Objective
To investigate the bioinformatics analysis methods of genes associated with colorectal cancer in ulcerative colitis.
Methods
We employed the intersection of the differential genes between UC and healthy controls, differential genes between UC dysplasia and UC, and the differential genes between UC dysplasia and healthy controls in GSE47908 to obtain overlapping genes and validated their accuracy in the TCGA dataset of COAD and GSE40967 to screen risk genes. The GSE110224/GSE113513 dataset of CODA, and the UC and COAD-related dataset GSE3629 were integrated for WGCNA analysis after normalizing the data.
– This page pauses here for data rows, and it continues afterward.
(** The loop rule with the visited and the remaining elements. *)
Lemma runs_foldM {A S} (f : S → A → result S) (I : list A → list A → S → Prop) l s :
  I [] l s →
  (∀ dn x todo s, I dn (x :: todo) s → runs (f s x) (I (dn ++ [x]) todo)) →
  runs (foldM f s l) (I l []).
Proof.
  intros Hs Hstep. cut (∀ todo dn s, I dn todo s → runs (foldM f s todo) (I (dn ++ todo) [])).
  { intros H. by apply (H l []). }
  clear s Hs. induction todo as [|x todo IH]; intros dn s HI; simpl; [by rewrite app_nil_r|].
  eapply runs_bind; [by apply Hstep|]. intros s' HI'. replace (dn ++ x :: todo) with ((dn ++ [x]) ++ todo) by by rewrite <-app_assoc.
  by apply IH.
Qed.

Lemma runs_mapM {A B} (f : A → result B) (P : A → B → Prop) l :
  (∀ x, x ∈ l → runs (f x) (P x)) → runs (mapM_ok f l) (Forall2 P l).
Proof.
  induction l as [|x l IH]; intros Hl; simpl; [constructor|].
  eapply runs_bind; [apply Hl; by left|]. intros y Hy. eapply runs_bind; [apply IH; intros z Hz; apply Hl; by right|].
  intros ys Hys. by constructor.
Qed.

(** ** Python integers, sequences and slices *)

Section Sequences.
Local Open Scope Z_scope.
Context {A : Type}.

Definition py_len (l : list A) : Z := Z.of_nat (length l).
NOMO plot analysis was performed using the expression of overlapping genes of modular and risk genes in GSE47908 with UC dysplasia and UC.
Results
1576 overlapping genes were detected after screening for differential genes, which were validated in the TCGA and GSE datasets of colorectal cancer to construct a prognostic model. It was found that all P-values were less than 0.05 after survival analysis and less than 0.05 for progression-free survival, and the area under the risk score curve of the ROC curve was 0.894, which could be more accurate as a predictor of patient prognostic indicators. Then, WGCNA analysis was performed on UC, COAD and healthy controls to obtain five modular genes and intersected with overlapping genes to obtain 490 overlapping genes, and NOMO plotting by the LASSO algorithm to obtain seven key genes to predict the risk score of UC progression to COAD.
Conclusion
We screened seven gene indicators that could be used as key biomarkers of colorectal cancer susceptibility in patients with ulcerative colitis.